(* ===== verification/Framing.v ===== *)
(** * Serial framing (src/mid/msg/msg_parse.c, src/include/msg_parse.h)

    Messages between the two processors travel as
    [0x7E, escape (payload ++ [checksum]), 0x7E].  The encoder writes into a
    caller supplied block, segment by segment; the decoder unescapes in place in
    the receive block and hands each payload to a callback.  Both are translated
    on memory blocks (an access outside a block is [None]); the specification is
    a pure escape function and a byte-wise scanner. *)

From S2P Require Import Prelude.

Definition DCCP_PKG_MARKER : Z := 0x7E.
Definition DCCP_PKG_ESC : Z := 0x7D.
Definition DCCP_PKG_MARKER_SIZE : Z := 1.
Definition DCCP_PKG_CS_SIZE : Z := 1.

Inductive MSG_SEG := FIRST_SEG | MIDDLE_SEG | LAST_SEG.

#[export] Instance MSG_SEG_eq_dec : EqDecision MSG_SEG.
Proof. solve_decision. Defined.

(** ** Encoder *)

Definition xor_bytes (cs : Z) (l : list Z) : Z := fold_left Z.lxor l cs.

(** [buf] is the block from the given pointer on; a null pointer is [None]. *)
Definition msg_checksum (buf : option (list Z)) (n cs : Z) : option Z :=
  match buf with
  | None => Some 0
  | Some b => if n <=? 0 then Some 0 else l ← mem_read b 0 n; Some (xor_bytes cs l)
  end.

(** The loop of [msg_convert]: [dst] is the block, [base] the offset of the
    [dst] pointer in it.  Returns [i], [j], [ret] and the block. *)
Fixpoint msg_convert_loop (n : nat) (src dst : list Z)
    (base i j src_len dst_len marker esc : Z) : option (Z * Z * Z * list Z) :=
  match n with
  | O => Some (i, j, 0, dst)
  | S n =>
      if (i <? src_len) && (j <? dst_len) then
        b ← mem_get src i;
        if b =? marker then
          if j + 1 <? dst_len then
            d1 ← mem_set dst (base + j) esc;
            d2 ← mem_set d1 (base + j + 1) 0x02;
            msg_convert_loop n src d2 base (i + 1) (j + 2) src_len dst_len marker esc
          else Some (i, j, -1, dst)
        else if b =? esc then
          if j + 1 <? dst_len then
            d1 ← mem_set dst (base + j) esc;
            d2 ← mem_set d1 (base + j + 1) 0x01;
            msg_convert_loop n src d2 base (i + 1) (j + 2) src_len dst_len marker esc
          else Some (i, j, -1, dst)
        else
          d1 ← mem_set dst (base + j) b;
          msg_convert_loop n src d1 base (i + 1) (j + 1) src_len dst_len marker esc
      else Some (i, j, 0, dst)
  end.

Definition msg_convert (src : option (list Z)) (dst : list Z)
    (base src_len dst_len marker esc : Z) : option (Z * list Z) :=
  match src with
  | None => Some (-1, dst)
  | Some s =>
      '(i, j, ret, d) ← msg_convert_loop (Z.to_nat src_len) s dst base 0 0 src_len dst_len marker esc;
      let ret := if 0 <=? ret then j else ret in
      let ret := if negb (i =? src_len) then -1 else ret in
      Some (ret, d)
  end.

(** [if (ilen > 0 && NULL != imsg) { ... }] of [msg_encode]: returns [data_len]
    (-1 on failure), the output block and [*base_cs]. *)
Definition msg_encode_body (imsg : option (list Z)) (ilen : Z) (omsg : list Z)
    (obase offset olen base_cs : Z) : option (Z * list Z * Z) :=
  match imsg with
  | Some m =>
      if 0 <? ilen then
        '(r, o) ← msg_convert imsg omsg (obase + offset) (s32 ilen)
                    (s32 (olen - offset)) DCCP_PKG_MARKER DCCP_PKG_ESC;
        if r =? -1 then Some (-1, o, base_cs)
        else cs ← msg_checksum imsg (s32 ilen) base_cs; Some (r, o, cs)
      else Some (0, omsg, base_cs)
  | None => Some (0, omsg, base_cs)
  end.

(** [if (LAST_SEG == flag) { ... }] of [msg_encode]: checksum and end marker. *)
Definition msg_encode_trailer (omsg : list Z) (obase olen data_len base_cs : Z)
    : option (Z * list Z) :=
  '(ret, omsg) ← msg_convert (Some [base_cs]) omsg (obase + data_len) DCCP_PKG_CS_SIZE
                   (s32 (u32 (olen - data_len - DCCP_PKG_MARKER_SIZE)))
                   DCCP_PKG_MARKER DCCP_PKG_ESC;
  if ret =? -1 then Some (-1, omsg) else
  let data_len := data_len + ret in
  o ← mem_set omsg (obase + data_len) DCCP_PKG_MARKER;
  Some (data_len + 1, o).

...

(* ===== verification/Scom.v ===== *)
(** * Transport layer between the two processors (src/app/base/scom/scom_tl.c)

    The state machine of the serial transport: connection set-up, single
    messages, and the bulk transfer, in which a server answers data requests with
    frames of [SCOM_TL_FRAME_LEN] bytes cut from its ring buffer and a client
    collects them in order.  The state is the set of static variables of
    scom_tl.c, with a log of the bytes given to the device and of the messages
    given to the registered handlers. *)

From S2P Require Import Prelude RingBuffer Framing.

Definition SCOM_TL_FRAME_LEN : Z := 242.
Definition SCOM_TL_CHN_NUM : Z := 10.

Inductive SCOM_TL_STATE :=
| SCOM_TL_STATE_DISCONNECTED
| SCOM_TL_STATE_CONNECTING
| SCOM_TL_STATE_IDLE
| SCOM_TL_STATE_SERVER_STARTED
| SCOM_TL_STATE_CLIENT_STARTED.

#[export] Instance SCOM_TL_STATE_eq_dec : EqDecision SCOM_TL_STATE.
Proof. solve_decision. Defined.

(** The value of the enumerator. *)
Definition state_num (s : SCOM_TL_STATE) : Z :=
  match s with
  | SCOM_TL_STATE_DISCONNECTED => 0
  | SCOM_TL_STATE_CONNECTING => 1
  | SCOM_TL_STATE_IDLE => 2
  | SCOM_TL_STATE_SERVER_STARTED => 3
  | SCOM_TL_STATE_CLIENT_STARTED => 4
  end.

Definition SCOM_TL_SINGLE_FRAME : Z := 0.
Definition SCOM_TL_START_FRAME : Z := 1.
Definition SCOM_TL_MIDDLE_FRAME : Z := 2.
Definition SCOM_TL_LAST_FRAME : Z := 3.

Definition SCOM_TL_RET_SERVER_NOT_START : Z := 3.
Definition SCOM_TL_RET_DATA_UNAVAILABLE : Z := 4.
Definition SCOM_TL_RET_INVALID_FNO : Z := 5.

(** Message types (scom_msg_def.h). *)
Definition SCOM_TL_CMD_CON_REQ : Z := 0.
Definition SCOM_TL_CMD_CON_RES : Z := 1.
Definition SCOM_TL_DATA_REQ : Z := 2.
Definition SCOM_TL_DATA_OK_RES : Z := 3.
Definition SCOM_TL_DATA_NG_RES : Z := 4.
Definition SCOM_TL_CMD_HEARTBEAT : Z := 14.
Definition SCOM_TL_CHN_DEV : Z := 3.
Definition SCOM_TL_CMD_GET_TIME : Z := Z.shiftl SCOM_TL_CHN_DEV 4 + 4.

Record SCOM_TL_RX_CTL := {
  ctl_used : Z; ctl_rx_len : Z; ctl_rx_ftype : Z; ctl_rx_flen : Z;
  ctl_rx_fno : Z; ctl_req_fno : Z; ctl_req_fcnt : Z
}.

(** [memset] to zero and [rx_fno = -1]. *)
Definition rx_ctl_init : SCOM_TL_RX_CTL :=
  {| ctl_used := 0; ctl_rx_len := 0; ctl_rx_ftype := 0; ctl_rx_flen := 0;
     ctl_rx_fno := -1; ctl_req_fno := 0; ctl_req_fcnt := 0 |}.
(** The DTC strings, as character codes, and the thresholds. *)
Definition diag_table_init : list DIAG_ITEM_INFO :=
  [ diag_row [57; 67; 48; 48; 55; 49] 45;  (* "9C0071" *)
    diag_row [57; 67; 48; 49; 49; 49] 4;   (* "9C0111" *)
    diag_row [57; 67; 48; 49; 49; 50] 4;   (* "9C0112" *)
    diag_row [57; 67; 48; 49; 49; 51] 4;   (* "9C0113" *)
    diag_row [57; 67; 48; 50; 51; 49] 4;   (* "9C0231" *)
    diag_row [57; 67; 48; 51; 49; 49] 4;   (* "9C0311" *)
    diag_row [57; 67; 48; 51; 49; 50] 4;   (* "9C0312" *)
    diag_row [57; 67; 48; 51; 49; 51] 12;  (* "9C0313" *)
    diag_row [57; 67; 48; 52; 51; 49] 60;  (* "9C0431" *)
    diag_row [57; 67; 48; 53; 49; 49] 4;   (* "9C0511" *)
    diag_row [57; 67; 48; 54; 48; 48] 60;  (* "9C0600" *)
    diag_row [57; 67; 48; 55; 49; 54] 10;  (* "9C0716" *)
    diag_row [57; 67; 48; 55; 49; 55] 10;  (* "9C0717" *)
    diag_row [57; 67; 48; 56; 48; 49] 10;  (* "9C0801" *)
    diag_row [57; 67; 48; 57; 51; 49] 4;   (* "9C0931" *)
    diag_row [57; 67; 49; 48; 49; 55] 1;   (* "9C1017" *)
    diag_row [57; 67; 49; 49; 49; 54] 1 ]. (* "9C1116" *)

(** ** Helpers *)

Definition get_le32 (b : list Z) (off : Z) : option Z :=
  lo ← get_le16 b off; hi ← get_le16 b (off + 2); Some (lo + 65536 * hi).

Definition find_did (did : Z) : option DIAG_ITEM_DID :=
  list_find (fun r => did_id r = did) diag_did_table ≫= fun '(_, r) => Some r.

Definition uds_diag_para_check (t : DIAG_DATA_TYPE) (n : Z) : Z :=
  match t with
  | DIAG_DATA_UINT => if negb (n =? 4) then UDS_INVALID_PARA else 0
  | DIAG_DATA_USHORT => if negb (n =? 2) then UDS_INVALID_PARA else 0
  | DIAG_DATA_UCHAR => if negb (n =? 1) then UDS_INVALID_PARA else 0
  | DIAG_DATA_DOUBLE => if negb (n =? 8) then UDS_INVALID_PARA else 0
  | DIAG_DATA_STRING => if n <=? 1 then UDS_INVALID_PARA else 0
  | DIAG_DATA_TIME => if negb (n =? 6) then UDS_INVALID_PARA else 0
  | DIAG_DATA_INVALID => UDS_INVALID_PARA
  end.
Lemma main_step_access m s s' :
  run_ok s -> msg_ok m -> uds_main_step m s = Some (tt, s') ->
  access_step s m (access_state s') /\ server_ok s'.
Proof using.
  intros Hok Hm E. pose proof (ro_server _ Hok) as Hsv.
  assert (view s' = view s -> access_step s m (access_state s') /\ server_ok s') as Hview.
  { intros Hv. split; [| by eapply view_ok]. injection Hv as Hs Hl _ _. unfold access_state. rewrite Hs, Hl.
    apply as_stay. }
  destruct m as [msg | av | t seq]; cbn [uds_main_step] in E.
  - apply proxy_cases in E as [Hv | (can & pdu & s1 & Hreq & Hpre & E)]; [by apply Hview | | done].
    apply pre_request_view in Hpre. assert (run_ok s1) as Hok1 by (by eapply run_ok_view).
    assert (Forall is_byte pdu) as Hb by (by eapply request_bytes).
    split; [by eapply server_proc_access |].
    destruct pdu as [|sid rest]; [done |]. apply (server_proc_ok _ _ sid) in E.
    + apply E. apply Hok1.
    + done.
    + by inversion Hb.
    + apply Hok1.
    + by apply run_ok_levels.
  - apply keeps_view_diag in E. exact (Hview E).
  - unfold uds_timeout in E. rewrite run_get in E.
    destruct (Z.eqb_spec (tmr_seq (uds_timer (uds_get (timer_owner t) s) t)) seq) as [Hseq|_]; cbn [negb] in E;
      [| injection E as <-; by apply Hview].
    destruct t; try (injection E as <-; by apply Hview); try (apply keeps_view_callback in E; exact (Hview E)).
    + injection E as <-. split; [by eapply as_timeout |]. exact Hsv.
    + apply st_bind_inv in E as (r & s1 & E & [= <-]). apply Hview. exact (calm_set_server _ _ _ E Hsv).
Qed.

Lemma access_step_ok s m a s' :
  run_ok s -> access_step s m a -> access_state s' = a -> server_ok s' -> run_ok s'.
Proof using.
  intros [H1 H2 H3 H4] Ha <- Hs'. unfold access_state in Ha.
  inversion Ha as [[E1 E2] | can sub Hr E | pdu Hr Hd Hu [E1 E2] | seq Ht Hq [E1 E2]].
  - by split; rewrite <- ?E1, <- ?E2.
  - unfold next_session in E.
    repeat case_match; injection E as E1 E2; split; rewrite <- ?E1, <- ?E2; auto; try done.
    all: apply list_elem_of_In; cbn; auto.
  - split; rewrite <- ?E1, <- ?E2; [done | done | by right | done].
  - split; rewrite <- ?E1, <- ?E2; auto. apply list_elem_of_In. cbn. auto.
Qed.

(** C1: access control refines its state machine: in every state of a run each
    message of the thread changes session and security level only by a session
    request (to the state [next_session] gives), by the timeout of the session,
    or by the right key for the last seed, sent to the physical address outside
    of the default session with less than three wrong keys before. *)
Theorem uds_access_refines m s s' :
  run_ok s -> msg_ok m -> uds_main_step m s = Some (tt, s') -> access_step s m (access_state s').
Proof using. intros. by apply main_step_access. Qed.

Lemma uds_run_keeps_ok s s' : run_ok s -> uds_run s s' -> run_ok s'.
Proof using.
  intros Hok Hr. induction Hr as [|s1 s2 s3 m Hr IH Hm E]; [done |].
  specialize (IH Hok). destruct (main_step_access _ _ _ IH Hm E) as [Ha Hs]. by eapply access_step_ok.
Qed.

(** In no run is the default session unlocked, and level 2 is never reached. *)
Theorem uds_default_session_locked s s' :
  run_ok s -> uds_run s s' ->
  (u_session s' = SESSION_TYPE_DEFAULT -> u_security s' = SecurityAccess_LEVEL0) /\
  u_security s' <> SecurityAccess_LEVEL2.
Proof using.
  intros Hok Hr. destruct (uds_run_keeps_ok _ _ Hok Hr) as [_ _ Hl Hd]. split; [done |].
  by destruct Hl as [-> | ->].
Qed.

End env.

● **Activity**:
In the entries above, restate word for word the lines between the one holding "apply pre_request_view in" and the one holding "destruct (Z.eqb_spec (tmr_seq", inclusive, and nothing besides.

● **Task answer**:
    apply pre_request_view in Hpre. assert (run_ok s1) as Hok1 by (by eapply run_ok_view).
    assert (Forall is_byte pdu) as Hb by (by eapply request_bytes).
    split; [by eapply server_proc_access |].
    destruct pdu as [|sid rest]; [done |]. apply (server_proc_ok _ _ sid) in E.
    + apply E. apply Hok1.
    + done.
    + by inversion Hb.
    + apply Hok1.
    + by apply run_ok_levels.
  - apply keeps_view_diag in E. exact (Hview E).
  - unfold uds_timeout in E. rewrite run_get in E.
    destruct (Z.eqb_spec (tmr_seq (uds_timer (uds_get (timer_owner t) s) t)) seq) as [Hseq|_]; cbn [negb] in E;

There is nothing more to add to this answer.